Ex-News of the World journalists given go ahead to sue for unfair dismissal

The Guardian explains, Neville Thurlbeck and James Weatherup get green light from employment tribunals to take action against News Group Newspapers.

Two former News of the World journalists who were jailed for hacking the phones of politicians and celebrities have been given the go ahead to sue Rupert Murdoch’s publishing company for unfair dismissal.

They can seek compensation for the loss of their jobs in 2011 following a decision by the president of the employment tribunals (England and Wales) to dismiss an application by News Group Newspapers to have their cases struck out.

Neville Thurlbeck, the paper’s former chief reporter, and two former news editors, James Weatherup and Ian Edmonson, had applied for an unfair dismissal hearing three years ago, but proceedings were delayed until the hacking trial, which also involved their former editor Rebekah Brooks, was over.

In a preliminary hearing, Judge Brian Doyle directed the case to be referred from the London East employment tribunal to the regional tribunal.

A third application for a hearing for Edmondson, who was jailed for eight months for hacking offences in November, was adjourned until he is released from prison. Thurlbeck and Weatherup, who had pleaded guilty to hacking, have been free since August after completing the required sentences handed out at the end of the trial which saw Brooks cleared of all offences.

Weatherup and Thurlbeck both lost their jobs when the News of the World closed in July 2011 and, like other staff, were told they were in line for redundancy payments, but less than two month later they were both sacked for “alleged gross misconduct”.

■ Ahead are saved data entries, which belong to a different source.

(* ===== verification/PoolFrame.v ===== *)
(** * The size of the KV pool

    No operation of the scheduler changes the number of pages its allocator
    manages: a frame for all operations that go through the memory. *)

From Stdlib Require Import QArith.
From S2P Require Import Prelude Allocator PagedAllocator SWAAllocator ReqPool SamplingParams Request KVAllocator FreeGroups.
From S2P Require Import RadixCache RadixEvict RadixReq ChunkCache SchedulePolicy PrefixCache PrefillAdder ScheduleBatch TreeCache Scheduler OutputProcessor.
Open Scope Z_scope.

(** An allocator of a fixed number of pages. *)
Class PoolSize (ps : nat) (A : Type) `{FreeGroups ps A} `{BatchAllocator A} := {
  num_pages : A → Z;
  size_free : ∀ idx a a', kv_free idx a = Ok a' → num_pages a' = num_pages a;
  size_alloc : ∀ n a o a', ba_alloc n a = Ok (o, a') → num_pages a' = num_pages a;
  size_extend : ∀ pre seq last n a o a', ba_alloc_extend pre seq last n a = Ok (o, a') → num_pages a' = num_pages a;
  size_decode : ∀ seq last a o a', ba_alloc_decode seq last a = Ok (o, a') → num_pages a' = num_pages a;
  size_begin : ∀ a, num_pages (fg_begin a) = num_pages a;
  size_end : ∀ a a', fg_end a = Ok a' → num_pages a' = num_pages a;
}.

Lemma merge_size n a : Base.size (Base.merge_if_short n a) = Base.size a.
Proof. unfold Base.merge_if_short, Base.merge_and_sort_free. by repeat case_match. Qed.

Lemma token_free_size idx a : Base.size (Token.free idx a) = Base.size a.
Proof. unfold Token.free. by repeat case_match. Qed.

#[export] Program Instance token_size : PoolSize 1 Base.t := {| num_pages := Base.size |}.
Next Obligation. intros idx a a' E. injection E as <-. apply token_free_size. Qed.
Next Obligation.
  intros n a o a' E. assert (a' = snd (Token.alloc n a)) as -> by (by injection E as ->).
  unfold Token.alloc. case_match; simpl; apply merge_size.
Qed.
Next Obligation. done. Qed.
Next Obligation. done. Qed.
Next Obligation. done. Qed.
Next Obligation.
  intros a a' E. injection E as <-. unfold Base.free_group_end. simpl. case_match; [done|]. by rewrite token_free_size.
Qed.

#[export] Program Instance paged_size (garbage tl_other : Z → Z) (ps : nat) :
    @PoolSize ps Paged.t _ (paged_groups ps) (paged_batch_allocator garbage tl_other) :=
  {| num_pages := Paged.num_pages |}.
Next Obligation. intros g t ps idx a a' E. by destruct (paged_free_frame _ _ _ E) as (_ & -> & _). Qed.
Next Obligation.
  intros g t ps n a o a' E. simpl in E. unfold Paged.alloc in E. apply pyres_bind_ok in E as (_ & _ & E). simpl in E.
  case_match; by injection E as _ <-.
Qed.
Next Obligation.
  intros g t ps pre seq last n a o a' E. simpl in E. unfold Paged.alloc_extend in E.
  apply pyres_bind_ok in E as (_ & _ & E). destruct (launch _ _) as [st rt]. apply pyres_bind_ok in E as (_ & _ & E). simpl in E.
  case_match; by injection E as _ <-.
Qed.
Next Obligation.
  intros g t ps seq last a o a' E. simpl in E. unfold Paged.alloc_decode in E.
  apply pyres_bind_ok in E as (_ & _ & E). destruct (launch _ _) as [st rt]. apply pyres_bind_ok in E as (_ & _ & E). simpl in E.
  case_match; by injection E as _ <-.
Qed.
Next Obligation. done. Qed.
Next Obligation.
  intros g t ps a a' E. simpl in E. unfold Paged.free_group_end in E. simpl in E. case_match; [by injection E as <-|].
  by destruct (paged_free_frame _ _ _ E) as (_ & -> & _).
Qed.

(** Take a successful run apart. *)
Ltac ok_inv E :=
  repeat match type of E with
  | mbind _ _ = Ok _ => let x := fresh "x" in let E' := fresh "E" in apply pyres_bind_ok in E as (x & E' & E); cbn beta iota in E
  | (match ?x with _ => _ end) = Ok _ => let Ex := fresh "Ex" in destruct x eqn:Ex; try discriminate E
  | mret _ = Ok _ => injection E as E; subst
  | Ok _ = Ok _ => injection E as E; subst
  | Raise _ = Ok _ => discriminate E
  end.

Section frame.
Context (hash : list Z → Z) (clock : nat → Z) (garbage : Z → Z) `{HeapQ} {ps : nat} {A : Type} `{PoolSize ps A}.
Context (cfg : Config) (accept_token : Req.t → Z → option bool).
Abbreviation sched := (Scheduler (A := A)).
Implicit Types (m : memory A) (s : sched).

Definition mem_pages m : Z := num_pages (token_to_kv_pool_allocator m).

Lemma evict_loop_size fuel : ∀ n k leaves c (a : A) c' a',
  evict_loop hash fuel n k leaves c a = Ok (c', a') → num_pages a' = num_pages a.
Proof.
  induction fuel as [|fuel IH]; intros n k leaves c a c' a' E; simpl in E; ok_inv E; try done.
  - by eapply IH.
  - apply IH in E. rewrite E. by eapply size_free.
Qed.

Lemma evict_if_needed_size n m m' : _evict_tree_cache_if_needed hash n m = Ok m' → mem_pages m' = mem_pages m.
Proof.
  unfold _evict_tree_cache_if_needed. intros E. ok_inv E; try done. unfold evict in E0. ok_inv E0; [done|].
  unfold mem_pages. simpl. by eapply evict_loop_size.
Qed.

Lemma retract_one_size pg l r kept m m' : retract_one hash pg l r kept m = Ok m' → mem_pages m' = mem_pages m.
Proof.
  unfold retract_one. intros E. ok_inv E.
  - unfold mem_pages. simpl. by eapply size_free.
  - apply evict_if_needed_size in E. rewrite E. unfold mem_pages. simpl. by eapply size_free.
Qed.

Lemma retract_loop_size spec pg b fuel : ∀ first l ret m l' ret' m',
  retract_loop hash fuel spec pg b first l ret m = Ok (l', ret', m') → mem_pages m' = mem_pages m.
Proof.
  induction fuel as [|fuel IH]; intros first l ret m l' ret' m' E; cbn [retract_loop] in E; ok_inv E; try done.
  apply IH in E. rewrite E. by eapply retract_one_size.
Qed.

Lemma retract_decode_size spec pg b m ret q b' m' :
  retract_decode hash spec pg b m = Ok (ret, q, b', m') → mem_pages m' = mem_pages m.
Proof. unfold retract_decode. intros E. ok_inv E. by eapply retract_loop_size. Qed.

Lemma check_decode_size n b m ok m' : check_decode_mem hash n b m = Ok (ok, m') → mem_pages m' = mem_pages m.
Proof. unfold check_decode_mem. intros E. ok_inv E. by eapply evict_if_needed_size. Qed.

Lemma alloc_token_size n k m out st m' : alloc_token_slots hash n k m = Ok (out, st, m') → mem_pages m' = mem_pages m.
Proof.
  unfold alloc_token_slots, finish_alloc. intros E. ok_inv E.
  erewrite <-(evict_if_needed_size _ m) by done. unfold mem_pages. simpl. by eapply size_alloc.
Qed.

Lemma alloc_paged_extend_size pre seq last n k m out st m' :
  alloc_paged_token_slots_extend hash pre seq last n k m = Ok (out, st, m') → mem_pages m' = mem_pages m.
Proof.
  unfold alloc_paged_token_slots_extend, finish_alloc. intros E. ok_inv E.
  erewrite <-(evict_if_needed_size _ m) by done. unfold mem_pages. simpl. by eapply size_extend.
Qed.

Lemma alloc_paged_decode_size seq last k m out st m' :
  alloc_paged_token_slots_decode hash seq last k m = Ok (out, st, m') → mem_pages m' = mem_pages m.
Proof.
  unfold alloc_paged_token_slots_decode, finish_alloc. intros E. ok_inv E.
  erewrite <-(evict_if_needed_size _ m) by done. unfold mem_pages. simpl. by eapply size_decode.
Qed.

Lemma prepare_for_decode_size e b m b' m' : prepare_for_decode hash e b m = Ok (b', m') → mem_pages m' = mem_pages m.
Proof.
  unfold prepare_for_decode. intros E. ok_inv E; [done|]. unfold mem_pages. simpl. fold (mem_pages m).
  ok_inv E0; [by eapply alloc_token_size|by eapply alloc_paged_decode_size].
Qed.

Lemma prepare_for_extend_size t1 t2 b m b' m' : prepare_for_extend hash garbage t1 t2 b m = Ok (b', m') → mem_pages m' = mem_pages m.
Proof.
  unfold prepare_for_extend. intros E. apply pyres_bind_ok in E as ([idxs m1] & E0 & E).
  assert (mem_pages m1 = mem_pages m) as <- by (unfold alloc_req_slots in E0; by ok_inv E0).
  apply pyres_bind_ok in E as ([rs p] & _ & E). apply pyres_bind_ok in E as ([[out st] m2] & E2 & E).
  trans (mem_pages m2); [by ok_inv E|]. trans (mem_pages (with_pool p m1)); [|done].
  clear E. ok_inv E2; eauto using alloc_token_size, alloc_paged_extend_size.
Qed.

Lemma cache_finished_req_size r c pool (a : A) c' pool' a' :
  cache_finished_req hash clock r c pool a = Ok (c', pool', a') → num_pages a' = num_pages a.
Proof.
  unfold cache_finished_req. intros E. ok_inv E; try (by eapply size_free).
  all: ok_inv E1; repeat match goal with E' : kv_free _ _ = Ok _ |- _ => apply size_free in E' end; congruence.
Qed.

Lemma cache_unfinished_req_size r c pool (a : A) r' c' pool' a' :
  cache_unfinished_req hash clock r c pool a = Ok (r', c', pool', a') → num_pages a' = num_pages a.
Proof. unfold cache_unfinished_req. intros E. ok_inv E; [done|]. by eapply size_free. Qed.

Lemma cache_finished_size r s s' : cache_finished hash clock r s = Ok s' → mem_pages (mem s') = mem_pages (mem s).
Proof.
  unfold cache_finished. intros E. ok_inv E; unfold mem_pages; simpl; [|by eapply cache_finished_req_size].
  unfold ChunkCache.cache_finished_req in E0. ok_inv E0. by eapply size_free.
Qed.

Lemma cache_unfinished_size r s r' s' : cache_unfinished hash clock r s = Ok (r', s') → mem_pages (mem s') = mem_pages (mem s).
Proof. unfold cache_unfinished. intros E. ok_inv E; [done|]. by eapply cache_unfinished_req_size. Qed.

Lemma free_delayed_size b j s s' : free_delayed b j s = Ok s' → mem_pages (mem s') = mem_pages (mem s).
Proof. unfold free_delayed. intros E. ok_inv E. by eapply size_free. Qed.

Lemma grammar_accept_mem i t r rs s rs' s' : grammar_accept accept_token i t r rs s = (rs', s') → mem s' = mem s.
Proof. unfold grammar_accept, abort_request. repeat case_match; intros E; by simplify_eq. Qed.

Hint Resolve cache_finished_size cache_unfinished_size free_delayed_size : core.

Lemma decode_one_size b i t rs s rs' s' :
  decode_one hash clock cfg accept_token b i t rs s = Ok (rs', s') → mem_pages (mem s') = mem_pages (mem s).
Proof.
  unfold decode_one. intros E. ok_inv E; eauto.
  trans (mem_pages (mem x0)); [|ok_inv E1; eauto].
  destruct (bool_decide _); [by apply grammar_accept_mem in E as ->|by simplify_eq].
Qed.

Lemma decode_loop_size b tokens : ∀ i rs s rs' s',
  decode_loop hash clock cfg accept_token b i tokens rs s = Ok (rs', s') → mem_pages (mem s') = mem_pages (mem s).
Proof.
  induction tokens as [|t tokens IH]; intros i rs s rs' s' E; simpl in E; ok_inv E; [done|].
  apply IH in E. rewrite E. by eapply decode_one_size.
Qed.

Lemma process_decode_size B tokens s B' s' :
  process_batch_result_decode hash clock cfg accept_token B tokens s = Ok (B', s') → mem_pages (mem s') = mem_pages (mem s).
Proof.
  unfold process_batch_result_decode. intros E. ok_inv E. apply decode_loop_size in E0.
  unfold mem_pages in *. simpl in *. rewrite size_begin in E0. rewrite <-E0. by eapply size_end.
Qed.

Lemma prefill_one_size B i t rs s rs' s' :
  prefill_one hash clock cfg accept_token B i t rs s = Ok (rs', s') → mem_pages (mem s') = mem_pages (mem s).
Proof.
  unfold prefill_one. intros E. ok_inv E; eauto. apply grammar_accept_mem in E as ->. ok_inv E1; eauto.
Qed.

Lemma embed_one_size i rs s rs' s' : embed_one hash clock i rs s = Ok (rs', s') → mem_pages (mem s') = mem_pages (mem s).
Proof. unfold embed_one. intros E. ok_inv E; eauto. ok_inv E1; eauto. Qed.

Lemma prefill_loop_size B tokens : ∀ i rs s rs' s',
  prefill_loop hash clock cfg accept_token B i tokens rs s = Ok (rs', s') → mem_pages (mem s') = mem_pages (mem s).
Proof.
  induction tokens as [|t tokens IH]; intros i rs s rs' s' E; simpl in E; ok_inv E; [done|].
  apply IH in E. rewrite E. by eapply prefill_one_size.
Qed.

Lemma embed_loop_size idxs : ∀ rs s rs' s',
  embed_loop hash clock idxs rs s = Ok (rs', s') → mem_pages (mem s') = mem_pages (mem s).
Proof.
  induction idxs as [|i idxs IH]; intros rs s rs' s' E; simpl in E; ok_inv E; [done|].
  apply IH in E. rewrite E. by eapply embed_one_size.
Qed.

Lemma process_prefill_size B o s B' s' :
  process_batch_result_prefill hash clock cfg accept_token B o s = Ok (B', s') → mem_pages (mem s') = mem_pages (mem s).
Proof.
  unfold process_batch_result_prefill. intros E. ok_inv E. simpl. ok_inv E0; eauto using prefill_loop_size, embed_loop_size.
Qed.

Lemma process_result_size B o s B' s' :
  process_batch_result hash clock cfg accept_token B o s = Ok (B', s') → mem_pages (mem s') = mem_pages (mem s).
Proof.
  unfold process_batch_result. intros E. ok_inv E; eauto using process_decode_size, process_prefill_size.
Qed.

Lemma update_running_size B s B' s' :
  update_running_batch hash cfg B s = Ok (B', s') → mem_pages (mem s') = mem_pages (mem s).
Proof.
  unfold update_running_batch. intros E. ok_inv E; [done|]. apply check_decode_size in E1. apply prepare_for_decode_size in E3.
  simpl. rewrite E3, <-E1. ok_inv E2; [done|]. by eapply retract_decode_size.
Qed.

Lemma park_chunked_size r s r' s' : park_chunked hash clock r s = Ok (r', s') → mem_pages (mem s') = mem_pages (mem s).
Proof. unfold park_chunked. intros E. ok_inv E; [done|]. by eapply cache_unfinished_req_size. Qed.

Lemma merge_last_mem ex L s s' : merge_last ex L s = Ok s' → mem s' = mem s.
Proof. unfold merge_last. intros E. ok_inv E; repeat case_match; done. Qed.

Lemma mix_running_size B s B' s' : mix_running hash cfg B s = Ok (B', s') → mem_pages (mem s') = mem_pages (mem s).
Proof. unfold mix_running. intros E. ok_inv E; [done| |done]. by eapply prepare_for_decode_size. Qed.

Context (torch_garbage : nat → list Z) (shuffle : list Req.t → list Req.t) (forward : Batch → option (list Z)).

Lemma calc_priority_alloc s s' : calc_priority_step hash clock torch_garbage shuffle cfg s = Ok s' →
  mem_pages (mem s') = mem_pages (mem s).
Proof. unfold calc_priority_step. intros E. by ok_inv E. Qed.

Lemma new_prefill_size s o s' :
  get_new_batch_prefill hash clock garbage torch_garbage shuffle cfg s = Ok (o, s') → mem_pages (mem s') = mem_pages (mem s).
Proof.
  unfold get_new_batch_prefill. intros E. destruct (_ && bool_decide _); [by injection E as _ <-|].
  destruct (_ && bool_decide _); [by injection E as _ <-|].
  apply pyres_bind_ok in E as (s1 & E1 & E). rewrite <-(calc_priority_alloc _ _ E1).
  apply pyres_bind_ok in E as (ad & _ & E). apply pyres_bind_ok in E as ([ch ad1] & _ & E).
  apply pyres_bind_ok in E as ([[q ad2] full] & _ & E). destruct (PrefillAdder.can_run_list ad2); [by injection E as _ <-|].
  apply pyres_bind_ok in E as (ch' & _ & E). apply pyres_bind_ok in E as ([nb s2] & E2 & E). injection E as _ <-.
  unfold start_prefill in E2. apply pyres_bind_ok in E2 as ([b m] & E3 & E2).
  rewrite (mix_running_size _ _ _ _ E2). simpl. by rewrite (prepare_for_extend_size _ _ _ _ _ _ E3).
Qed.

Lemma next_batch_size s o s' :
  get_next_batch_to_run hash clock garbage torch_garbage shuffle cfg s = Ok (o, s') → mem_pages (mem s') = mem_pages (mem s).
Proof.
  unfold get_next_batch_to_run. intros E. apply pyres_bind_ok in E as ([ex s1] & E1 & E).
  assert (mem_pages (mem s1) = mem_pages (mem s)) as <- by (ok_inv E1; simpl; eauto using park_chunked_size).
  apply pyres_bind_ok in E as (s2 & E2 & E). assert (mem s2 = mem s1) as <- by (ok_inv E2; eauto using merge_last_mem).
  apply pyres_bind_ok in E as ([nb s3] & E3 & E). rewrite <-(new_prefill_size _ _ _ E3). clear -E.
  ok_inv E; try done; simpl; eauto using update_running_size.
Qed.

(** The pool keeps its size through the whole event loop. *)
Lemma event_loop_size s s' :
  event_loop_step hash clock garbage torch_garbage shuffle cfg accept_token forward s = Ok s' →
  mem_pages (mem s') = mem_pages (mem s).
Proof.
  unfold event_loop_step. intros E. apply pyres_bind_ok in E as ([o s1] & E1 & E). rewrite <-(next_batch_size _ _ _ E1).
  destruct o as [B|]; [|ok_inv E; done]. destruct (run_batch forward B) as [res B']. ok_inv E. simpl. eauto using process_result_size.
Qed.

End frame.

Thurlbeck was arrested in March 2011 on suspicion of intercepting voicemails, while Weatherup was detained the following month. They were not charged until July 2012. Doyle ruled that it appeared that News Group Newspapers did not follow the due process of law.

“Reduced to their essentials, the claimants’ complaints of unfair dismissal are that, prior to their summary dismissals on 2 September 2011, they had not been subject to any allegations by their employer that they had committed acts of gross misconduct.

“What they did, they assert, was part of the culture of the organisation.

“They had been anticipating dismissal by reason of redundancy, with a suitable redundancy package.”

In his judgment, he added that both dismissals appeared to rely upon the management and standards committee (MSC) set up by the parent company News Corp in New York to investigate hacking.

Doyle found that Thurlbeck and Weatherup were not provided with reasons for their dismissal. “It carried out no investigation into the matter and did not follow any procedure before dismissing the duo.

“Whatever the evidence of wrongdoing the MSC might have had in relation to the claimants, that evidence was not shared with the respondent at the time of its decision to dismiss, nor subsequently with the claimants,” Doyle found.

News Group Newspapers had argued that the claims were “vexatious” and an “abuse of process”.

A spokesman for the company said: “Due to active legal proceedings, it is not appropriate to make any comments on this case.”